In the middle of a loud and often dispiriting campaign season, a show like The Thick of It is a gift to Americans: the chance to both feel bad for and laugh at politicians—all at another country’s expense.

The US and British governments, tied by history, are said to have a special relationship. So do US and British TV. Earlier this year, HBO debuted Veep, a series that attempted to translate both British government and British television to the US, by making an American vice-presidential version of Armando Iannucci’s profane government satire The Thick of It.

I watched the entire season of Veep, and it had its moments. But it never lived up to its inspiration, for several reasons I wrote about in my review. One of the chief ones, though, was that the setting of The Thick of It—a minor British cabinet ministry, where hapless political lifers endured humiliations to try to preserve their position—just had a certain dynamic and hilarious indignity that Veep didn’t quite replicate.

But whether you agree with me about Veep or love it, you owe it to yourself to see The Thick of It—which you can, online, because Hulu now have the first three seasons available. And if you’re already a fan, you can now start on season four, whose first episode debuted on Hulu yesterday. (The website is posting the new episodes weekly as they air in Britain, gloriously unbleeped; bleeped-for-cable versions will air on BBC America in the future.)

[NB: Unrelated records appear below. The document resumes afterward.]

Lemma session_pinchLoop_active (dom : Dom) (now : Z)
  (hands : list (list Point)) (anyPinch : bool) (s : State) :
  pinchActive s = true ->
  session (stateOf (pinchLoop dom now hands anyPinch s)) = session s.
Proof.
  revert anyPinch s.
  induction hands as [|lm hands IH]; intros anyPinch s Hp; cbn [pinchLoop].
  - reflexivity.
  - pose proof (session_processPinch_active dom now lm s Hp) as H.
    destruct (processPinch dom now lm s) as [b s'|s']; cbn [andThen stateOf] in *.
    + rewrite IH; [exact H|].
      injection H as _ H2 _. congruence.
    + exact H.
Qed.

(** ** The drag binding *)

Lemma stateOf_andThen {A B} (r : Result A) (k : A -> State -> Result B)
  (P : State -> Prop) :
  (forall s, r = Throw s -> P s) ->
  (forall a s, r = Ok a s -> P (stateOf (k a s))) ->
  P (stateOf (andThen r k)).
Proof. destruct r; cbn; auto. Qed.

(** The two branches of [onResults]. *)
Lemma onResults_cases (P : State -> Prop) (dom : Dom) (now : Z)
  (hands : option (list (list Point))) (s : State) :
  P (resetSwipe
       (set_draggingId None
          (set_pinchMode PinchNone (set_pinchActive false s)))) ->
  (forall hs, hs <> [] ->
     P (stateOf
          (let? (anyPinch, s1) := pinchLoop dom now hs false s in
           let s2 := release dom anyPinch s1 in
           let? (_u, s3) := detectSwipes now hs s2 in
           if Mode_eqb (mode s3) TryOn && photoReady s3
              && negb (isCountingDown s3)
           then detectThumbGestures now hs s3
           else Ok tt s3))) ->
  P (stateOf (onResults dom now hands s)).
Proof.
  intros Hnil Hcons. destruct hands as [[|lm hs]|].
  - exact Hnil.
  - rewrite onResults_hands by discriminate. now apply Hcons.
  - exact Hnil.
Qed.

Lemma session_same (s' : State) (d : option string) (p : bool) (l : Z)
  (f : list (Z * string)) (m : Mode) (e : bool) :
  session s' = mkSession d p l f m e ->
  draggingId s' = d /\ pinchActive s' = p /\ lastButtonPress s' = l
  /\ fired s' = f /\ mode s' = m /\ editMode s' = e.
Proof. intros [= <- <- <- <- <- <-]. repeat split. Qed.

Lemma session_thumbStage (now : Z) (hs : list (list Point)) (s3 : State) :
  session (stateOf
             (if Mode_eqb (mode s3) TryOn && photoReady s3
                 && negb (isCountingDown s3)
              then detectThumbGestures now hs s3 else Ok tt s3))
  = session s3.
Proof.
  destruct (_ && _ && _); [apply session_detectThumbGestures | reflexivity].
Qed.
(** ** What a handler leaves alone *)

(** X23.  [SetCommand] changes nothing it did not command: the measured IMU
    and absolute angles, the fire and agitator flags and the time stamp are
    the same after it as before, for every command. *)
Theorem X23_SetCommand_leaves_telemetry
    (p : Parameters.t) (command : TurretCommand.t) (now : ptime)
    (d : TurretData.t) :
  TurretData.imu (final (SetCommand p command now d)) = TurretData.imu d /\
  TurretData.absolute (final (SetCommand p command now d)) =
    TurretData.absolute d /\
  TurretData.fire_enabled (final (SetCommand p command now d)) =
    TurretData.fire_enabled d /\
  TurretData.agitator_enabled (final (SetCommand p command now d)) =
    TurretData.agitator_enabled d /\
  TurretData.timestamp (final (SetCommand p command now d)) =
    TurretData.timestamp d.
Proof.
  rewrite SetCommand_eq.
  destruct (TurretCommand.sequence command =? TurretData.last_sequence d);
    [repeat split; reflexivity|].
  unfold arbitrate, SendImuCommand.
  destruct (TurretCommand.absolute command), (TurretCommand.imu command),
    (TurretCommand.rate command); repeat split; reflexivity.
Qed.

Section Preserves.

Context {B : Type} (f : TurretData.t -> B).

Lemma preserves_ret {A} (a : A) : preserves f (ret a).
Proof. intros d. reflexivity. Qed.

Lemma preserves_halt {A} (h : Halt) : preserves f (@halt A h).
Proof. intros d. reflexivity. Qed.

Lemma preserves_issue (a : Action) : preserves f (issue a).
Proof. intros d. reflexivity. Qed.

Lemma preserves_read_data : preserves f read_data.
Proof. intros d. reflexivity. Qed.
Definition iterate (format : string) (st : loop_state) (ev : event) : iteration :=
  let layout' := match ev with LayoutEvent l _ => l | Tick _ => layout st end in
  let status := candidate format st ev in
  if decide (status ≠ prevStatus st) then
    let '(n, err) := WriteString status in
    let err := match err with
               | None => if decide (n < String.length status)%nat
                         then Some ErrShortWrite else None
               | Some e => Some e
               end in
    match err with
    | Some e => Fatal 1 ("failed to output status line: " ++ Error e ++ LF) [status]
    | None => Next (LoopState layout' status) [status]
    end
  else Next (LoopState layout' (prevStatus st)) [].

(** The loop over the events received, until they end or an iteration
    exits: all writes in order, and the state reached if still running. *)
Fixpoint run_loop (format : string) (st : loop_state) (evs : list event)
  : list string * option loop_state :=
  match evs with
  | [] => ([], Some st)
  | ev :: evs' =>
      match iterate format st ev with
      | Fatal _ _ ws => (ws, None)
      | Next st' ws =>
          let '(ws', r) := run_loop format st' evs' in ((ws ++ ws')%list, r)
      end
  end.
(** * fnodes image-scale nodes: a shallow embedding of [image_scale.py]

    The nodes of [image_scale.py] are embedded as Rocq functions.  Python
    floats are IEEE-754 binary64 values, modelled with the executable
    [SpecFloat] operations of the standard library; Python exceptions are
    the [Raise] results of a small error monad; numpy arrays are nested
    lists; the preset dictionary is a [gmap]. *)

From Stdlib Require Import ZArith QArith Qminmax Qpower Qround Lia Lqa SpecFloat.
From stdpp Require Import base option list gmap strings.

Open Scope Z_scope.

(** ** Python values: exceptions, floats, integer/float arithmetic *)

Module Py.

Inductive exn : Set :=
| ZeroDivisionError
| OverflowError
| ValueError
| IndexError.

Inductive res (A : Type) : Type :=
| Ok (a : A)
| Raise (e : exn).

Arguments Ok {A} a.
Arguments Raise {A} e.

#[global] Instance res_ret : MRet res := @Ok.

#[global] Instance res_bind : MBind res :=
  λ A B f m, match m with Ok a => f a | Raise e => Raise e end.

(** binary64 *)
Definition prec : Z := 53.
Definition emax : Z := 1024.

Abbreviation float := spec_float.

Definition float_mul : float -> float -> float := SFmul prec emax.
Definition float_add : float -> float -> float := SFadd prec emax.
Definition float_sub : float -> float -> float := SFsub prec emax.
Definition float_abs : float -> float := SFabs.

Definition is_zero (x : float) : bool :=
  match x with S754_zero _ => true | _ => false end.

(** [float(n)] for a Python int: correctly rounded, [OverflowError] when
    the magnitude does not fit a double. *)
Definition int_to_float (n : Z) : res float :=
  match binary_normalize prec emax n 0 false with
  | S754_infinity _ => Raise OverflowError
  | x => Ok x
  end.

(** The exact integer as an (unrounded) operand of a correctly rounded
    operation. *)
Definition exact_int (n : Z) : float :=
  match n with
  | Z0 => S754_zero false
  | Zpos p => S754_finite false p 0
  | Zneg p => S754_finite true p 0
  end.

(** [a / b] on Python ints (true division): the correctly rounded
    quotient of the two integers. *)
Definition int_truediv (a b : Z) : res float :=
  if b =? 0 then Raise ZeroDivisionError
  else match SFdiv prec emax (exact_int a) (exact_int b) with
       | S754_infinity _ => Raise OverflowError
       | x => Ok x
       end.

(** [x / y] on Python floats. *)
Definition float_truediv (x y : float) : res float :=
  if is_zero y then Raise ZeroDivisionError else Ok (SFdiv prec emax x y).

(** [n / y] and [n * y] with [n] an int and [y] a float: the int is
    converted first. *)
Definition int_div_float (n : Z) (y : float) : res float :=
  x ← int_to_float n; float_truediv x y.

Definition int_mul_float (n : Z) (y : float) : res float :=
  x ← int_to_float n; Ok (float_mul x y).

(** [math.sqrt]: the IEEE square root; a negative argument is a domain
    error, a NaN argument is returned. *)
Definition math_sqrt (x : float) : res float :=
  match x with
  | S754_nan => Ok S754_nan
  | _ => match SFsqrt prec emax x with
         | S754_nan => Raise ValueError
         | y => Ok y
         end
  end.

(** The integer nearest to [m * 2^e], ties going to the even one. *)
Definition round_half_even_pos (m : positive) (e : Z) : Z :=
  match e with
  | Zneg p =>
      let d := Z.shiftl 1 (Zpos p) in
      let q := Zpos m / d in
      let r := Zpos m mod d in
      match 2 * r ?= d with
      | Lt => q
      | Gt => q + 1
      | Eq => if Z.even q then q else q + 1
      end
  | _ => Z.shiftl (Zpos m) e
  end.

(** [round(x)] with one argument: an int, ties to even. *)
Definition round (x : float) : res Z :=
  match x with
  | S754_zero _ => Ok 0
  | S754_finite s m e => Ok (cond_Zopp s (round_half_even_pos m e))
  | S754_infinity _ => Raise OverflowError
  | S754_nan => Raise ValueError
  end.

(** [int(x)]: truncation toward zero. *)
Definition trunc_pos (m : positive) (e : Z) : Z :=
  match e with
  | Zneg p => Zpos m / Z.shiftl 1 (Zpos p)
  | _ => Z.shiftl (Zpos m) e
  end.

Definition int (x : float) : res Z :=
  match x with
  | S754_zero _ => Ok 0
  | S754_finite s m e => Ok (cond_Zopp s (trunc_pos m e))
  | S754_infinity _ => Raise OverflowError
  | S754_nan => Raise ValueError
  end.

(** [seq[i]] for a non-negative index. *)
Definition getitem {A : Type} (l : list A) (i : nat) : res A :=
  match l !! i with
  | Some x => Ok x
  | None => Raise IndexError
  end.

(** Float literals used in examples: [of_ratio n d] is the double nearest
    to [n / d]. *)
Definition of_ratio (n d : Z) : float :=
  SFdiv prec emax (exact_int n) (exact_int d).

End Py.

Import Py.

(** ** [utils.make_even] *)

(** Modelled from the spec: [make_even] is defined in [utils/utils.py],
    outside [image_scale.py].  The spec says every dimension it is applied
    to is "rounded down to the nearest even integer". *)
Definition make_even (n : Z) : Z := n - n mod 2.

(** ** Tensor shapes *)

(** The shape of a host image tensor: (batch, height, width, channels). *)
Definition shape4 : Type := Z * Z * Z * Z.

Definition shape_0 (s : shape4) : Z := let '(a, _, _, _) := s in a.
Definition shape_1 (s : shape4) : Z := let '(_, b, _, _) := s in b.
Definition shape_2 (s : shape4) : Z := let '(_, _, c, _) := s in c.
Definition shape_3 (s : shape4) : Z := let '(_, _, _, d) := s in d.

(** [t.movedim(-1, 1)] on the shape. *)
Definition movedim_last_to_1 (s : shape4) : shape4 :=
  let '(b, h, w, c) := s in (b, c, h, w).

(** ** The dimension planners

    Each [execute] below is the arithmetic of the node: its argument is
    the shape of the image tensor, its result the integers the node
    returns.  The resampled pixels come from [comfy.utils.common_upscale],
    an external routine that is handed the planned width and height. *)

Module BaseImageScaler.

(** The [width], [height], [min_dimension] outputs of [prepare_result]. *)
Definition prepare_result (width height : Z) : Z * Z * Z :=
  (width, height, Z.min width height).

End BaseImageScaler.

Module ImageScalerForSDModels.

Definition sd_dimensions : gmap string (Z * Z) :=
  {[ "sd15" := (512, 512); "sd15+" := (512, 768);
     "sdxl" := (1024, 1024); "sdxl+" := (1024, 1280) ]}.

Definition target (sd_model_type : string) : Z * Z :=
  default (1024, 1024) (sd_dimensions !! sd_model_type).

Definition execute (image : shape4) (sd_model_type : string) : res (Z * Z * Z) :=
  let '(target_width, target_height) := target sd_model_type in
  let total_pixels := target_width * target_height in
  q ← int_truediv total_pixels (shape_2 image * shape_1 image);
  scale_by ← math_sqrt q;
  fw ← int_mul_float (shape_2 image) scale_by;
  width ← round fw;
  fh ← int_mul_float (shape_1 image) scale_by;
  height ← round fh;
  Ok (BaseImageScaler.prepare_result width height).

End ImageScalerForSDModels.

Module ImageScaleBySpecifiedSide.

Definition reference_side_length (image : shape4) (shorter : bool) : Z :=
  if shorter then Z.min (shape_2 image) (shape_1 image)
  else Z.max (shape_2 image) (shape_1 image).

Definition execute (image : shape4) (size : Z) (shorter : bool) : res (Z * Z * Z) :=
  scale_by ← int_truediv (reference_side_length image shorter) size;
  fw ← int_div_float (shape_2 image) scale_by;
  rw ← round fw;
  let width := make_even rw in
  fh ← int_div_float (shape_1 image) scale_by;
  rh ← round fh;
  let height := make_even rh in
  Ok (BaseImageScaler.prepare_result width height).

End ImageScaleBySpecifiedSide.

Module ComputeImageScaleRatio.

Definition execute (image : shape4) (target_max_size : Z) : res (float * Z * Z) :=
  let samples := movedim_last_to_1 image in
  let width := shape_3 samples in
  let height := shape_2 samples in
  rescale_ratio ← int_truediv target_max_size (Z.max width height);
  fw ← int_mul_float width rescale_ratio;
  rw ← round fw;
  let new_width := make_even rw in
  fh ← int_mul_float height rescale_ratio;
  rh ← round fh;
  let new_height := make_even rh in
  Ok (rescale_ratio, new_width, new_height).

End ComputeImageScaleRatio.

(** ** numpy arrays and the image libraries *)

(** A [uint8] image array of shape (h, w, c): rows of pixels, a pixel
    being its channel values. *)
Abbreviation pixel := (list Z).
Abbreviation ndarray := (list (list pixel)).

(** A [float32] array of shape (h, w). *)
Abbreviation mask_array := (list (list float)).

Module np.

Definition height {A : Type} (a : list (list A)) : nat := length a.

Definition width {A : Type} (a : list (list A)) : nat :=
  length (default [] (head a)).

Definition channels (a : ndarray) : nat :=
  length (default [] (head (default [] (head a)))).

(** [a.shape] of an image array *)
Definition shape (a : ndarray) : Z * Z * Z :=
  (Z.of_nat (height a), Z.of_nat (width a), Z.of_nat (channels a)).

(** [np.full((h, w, c), fill, dtype=np.uint8)]: the fill value is a list
    and is broadcast along the last axis, which succeeds when it has [c]
    elements (or one); its entries are cast to [uint8], wrapping. *)
Definition full (h w c : Z) (fill : list Z) : res ndarray :=
  if (h <? 0) || (w <? 0) || (c <? 0) then Raise ValueError
  else
    let px := (λ v, v mod 256) <$> fill in
    if Z.of_nat (length fill) =? c
    then Ok (replicate (Z.to_nat h) (replicate (Z.to_nat w) px))
    else match px with
         | [v] => Ok (replicate (Z.to_nat h)
                        (replicate (Z.to_nat w) (replicate (Z.to_nat c) v)))
         | _ => Raise ValueError
         end.

(** 1.0 and 0.0 in [float32] *)
Definition f32_one : float := binary_normalize 24 128 1 0 false.
Definition f32_zero : float := S754_zero false.

(** [np.ones((h, w), dtype=np.float32)] *)
Definition ones (h w : Z) : res mask_array :=
  if (h <? 0) || (w <? 0) then Raise ValueError
  else Ok (replicate (Z.to_nat h) (replicate (Z.to_nat w) f32_one)).

(** [dst[start : start + len(src)] = src] for a slice inside [dst] *)
Definition set_slice {A : Type} (start : nat) (src dst : list A) : list A :=
  take start dst ++ src ++ drop (start + length src) dst.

Whereas Iannucci’s Veep exists in a Washington mainly divorced from any concrete US politics, season 4 of The Thick of It plays off the political changes in the UK. In particular, the show—which has shifted characters over the years to match changes in real-world government—has fun with the coalition partnership between Conservatives and Liberal Democrats in the UK, in which politics make strange, or estranged, bedfellows.

Conservative pol Peter Mannion (Roger Allam) is now the minister heading up the backwater department of Social Affairs and Citizenship. But not alone: he’s paired with a “coalition partner,” which doubles the gleefully cynical show’s opportunity targets for back-biting, maneuvering and political self-preservation.

In the first episode, Mannion is drafted to publicize a new government-smartphone-app program, despite knowing nothing about technology, a problem he compounds by embarrassing himself in front of a class of tech-savvy students. (“I hate schoolchildren. They’re volatile and stupid and they don’t have the vote. I might as well be talking to fucking geese.”) The ensuing snafu—compounded by an inadvertently quasi-racist comment—gets Mannion into a PR tangle as his “partner” gladly watches. “We’re such good friends,” the sad-sack Peter comments on the forced arrangement. “Like Ike and Tina Turner, or Caligula and his horse.”

It’s the political specificity of The Thick of It’s situations that give it bite. And the way it draws its various characters gives it a kind of poignance for all its hard-hearted cynicism. Political satires like to depict pols as self-interested, cold professionals who have traded in their ideals, and that’s plenty true here. But Mannion and the various staffers are also simply imperfect people, fallen short of their ambitions and stuck in what are–for all the perks and access to power–often lousy, exhausting, crappy jobs, which grind them down and smother their personal lives.

They can be sympathetic, or at least pathetic. It’s hilarious and cringeworthy when Mannion, asking students to volunteer to create apps for the government, struggles to answer a student who wants to know what he himself contributes to the project: “I take the science that you made earlier and I … apply it … in scenarios that are cost-effective.” You get the feeling that Mannion is confronting not only the limits of his knowledge about technology but the ineffectuality of his own job–one that, regardless, he clings to desperately.

In the middle of a loud and often dispiriting campaign season, a show like The Thick of It is a gift to Americans: the chance to both feel bad for and laugh at politicians—all at another country’s expense.